(** When a reachable vote set reports no majority, the recorded power of the first
    votes for any one block is below the quorum of the round. *)
Theorem majority_complete vs k :
  vst_reachable vs → vst_HasTwoThirdsMajority (Some vs) = false →
  tally (canonical_signers vs k) (powers (vst_valSet vs)) < quorum vs.
Proof.
  intros Hr%reachable_wf Hm. simpl in Hm. apply bool_decide_eq_false in Hm.
  assert (vst_maj23 vs = None) as Hno by (destruct (vst_maj23 vs); [by destruct Hm; eexists|done]).
  destruct (wf_params _ Hr) as (_ & _ & Hp & _).
  assert (∀ i, canonical_signers vs k i = true → ∃ bv, vst_votesByBlock vs !! k = Some bv ∧
    has_vote (bv_votes bv) i = true) as Hin.
  { intros i. unfold canonical_signers. destruct (vst_votes vs !! i) as [[v|]|] eqn:Hi; [|done..].
    intros <-%bytes_Equal_true. destruct (wf_tracked _ Hr Hno i v Hi) as (bv & Hk & Hbi).
    exists bv. split; [done|]. unfold has_vote. by rewrite Hbi. }
  destruct (vst_votesByBlock vs !! k) as [bv|] eqn:Hk.
  - apply Z.le_lt_trans with (bv_sum bv); [|by eapply wf_nomaj].
    rewrite (led_sum _ _ _ _ (bvo_ledger _ _ _ (wf_blocks _ Hr _ _ Hk))).
    apply tally_mono; [done|]. intros i Hi. by destruct (Hin i Hi) as (? & [= <-] & ?).
  - apply Z.le_lt_trans with 0; [|by apply quorum_pos].
    rewrite <-(tally_false (powers (vst_valSet vs))). apply tally_mono; [done|].
    intros i Hi. by destruct (Hin i Hi) as (? & ? & _).
Qed.

(** A majority, once reported, is for the same block after any further vote,
    conflicting votes included. *)
Theorem majority_stable vs vote vs' added err b :
  vst_reachable vs → in_u64 (vote_ValidatorIndex vote) →
  vst_AddVote (Some vs) vote = Ret (vs', added, err) →
  vst_TwoThirdsMajority (Some vs) = (b, true) →
  vst_TwoThirdsMajority (Some vs') = (b, true).
Proof.
  intros Hr%reachable_wf Hu Ha. simpl in Ha.
  destruct (addVote_wf _ _ _ _ _ Hr Hu Ha) as [_ (_ & _ & Hm & _)]. simpl.
  destruct (vst_maj23 vs) as [b'|]; [|done]. intros [= ->]. by rewrite (Hm b eq_refl).
Qed.

End vote_set_props.

(** ** Concrete instances *)

(** The prevote of validator [i] of [ex_valSet] for [ex_block h], height 5, round 2. *)
Definition ex_vote (i h : Z) : @Vote toy_lib :=
  let unsigned := mkVote (LIB := toy_lib) [i + 1] i 5 2 VoteTypePrevote (ex_block h) None [] in
  mkVote (LIB := toy_lib) [i + 1] i 5 2 VoteTypePrevote (ex_block h)
    (Some ([i + 1], @SignBytes_Vote toy_lib "neatio" unsigned)) [].

Definition ex_add (vs : @VoteSet toy_lib) (vote : @Vote toy_lib) : @VoteSet toy_lib :=
  match addVote vs vote with Ret (vs', _, _) => vs' | Panic _ => vs end.

Definition ex_vst0 : @VoteSet toy_lib :=
  match @NewVoteSet toy_lib "neatio" 5 2 VoteTypePrevote ex_valSet with
  | Ret vs => vs
  | Panic _ => mkVoteSet (LIB := toy_lib) "" 0 0 0 ex_valSet [] [] 0 None ∅ ∅
  end.

(** Validators 2 and 3 vote for block 7: a quorum of 70 out of 100. *)
Definition ex_vst1 : @VoteSet toy_lib := ex_add ex_vst0 (ex_vote 3 7).
Definition ex_vst2 : @VoteSet toy_lib := ex_add ex_vst1 (ex_vote 2 7).

Lemma ex_good_params : @good_params toy_lib ex_valSet 2.
Proof.
  split_and!; [done|done| |lia|lia]. apply (bool_decide_unpack _). vm_compute. exact I.
Qed.

Lemma ex_reach0 : @vst_reachable toy_lib ex_vst0.
Proof. by apply (vr_new "neatio" 5 2 VoteTypePrevote ex_valSet), eq_refl; apply ex_good_params. Qed.

Lemma ex_reach_add vs vote :
  vst_reachable vs → in_u64 (vote_ValidatorIndex vote) → vst_reachable (ex_add vs vote).
Proof.
  intros Hr Hu. unfold ex_add. destruct (addVote vs vote) as [[[vs' a] e]|w] eqn:E; [|done].
  by apply (vr_add vs vote vs' a e).
Qed.

Lemma ex_add_Ret vs vote :
  match addVote vs vote with Ret (_, true, None) => true | _ => false end = true →
  addVote vs vote = Ret (ex_add vs vote, true, None).
Proof. unfold ex_add. by destruct (addVote vs vote) as [[[vs' []] [e|]]|w]. Qed.

Lemma ex_reach1 : @vst_reachable toy_lib ex_vst1.
Proof. apply ex_reach_add; [apply ex_reach0|done]. Qed.

Lemma ex_reach2 : @vst_reachable toy_lib ex_vst2.
Proof. apply ex_reach_add; [apply ex_reach1|done]. Qed.

Lemma addVote_correct_witness :
  addVote_post ex_vst1 (ex_vote 2 7) (vst_AddVote (Some ex_vst1) (ex_vote 2 7)).
Proof. apply (@addVote_correct toy_lib toy_laws); [apply ex_reach1|done]. Defined.

Lemma addVote_panics_iff_witness : is_panic (vst_AddVote (Some ex_vst1) (ex_vote 4 7)).
Proof.
  apply (@addVote_panics_iff toy_lib toy_laws); [apply ex_reach1|done|].
  right. split; vm_compute; done.
Defined.

Lemma majority_sound_witness :
  65 <= tally (@block_signers toy_lib ex_vst2 (ex_block 7)) [10; 20; 30; 40].
Proof.
  transitivity (@quorum toy_lib ex_vst2); [vm_compute; done|].
  refine (proj1 (@majority_sound toy_lib toy_laws ex_vst2 (ex_block 7) ex_reach2 _)).
  vm_compute. reflexivity.
Defined.

Lemma majority_complete_witness :
  tally (@canonical_signers toy_lib ex_vst1 (@bid_Key toy_lib (ex_block 7))) [10; 20; 30; 40] <
    @quorum toy_lib ex_vst1.
Proof.
  refine (@majority_complete toy_lib toy_laws ex_vst1 (@bid_Key toy_lib (ex_block 7)) ex_reach1 _).
  vm_compute. reflexivity.
Defined.

Lemma majority_stable_witness :
  vst_TwoThirdsMajority (Some (ex_add ex_vst2 (ex_vote 1 9))) = (ex_block 7, true).
Proof.
  refine (@majority_stable toy_lib toy_laws ex_vst2 (ex_vote 1 9) (ex_add ex_vst2 (ex_vote 1 9))
    true None (ex_block 7) ex_reach2 _ _ _); [done| |vm_compute; reflexivity].
  apply ex_add_Ret. vm_compute. reflexivity.
Defined.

--- --- ---

Among the records above, find each line holding "round" and list it.

    votes for any one block is below the quorum of the round. *)
(** The prevote of validator [i] of [ex_valSet] for [ex_block h], height 5, round 2. *)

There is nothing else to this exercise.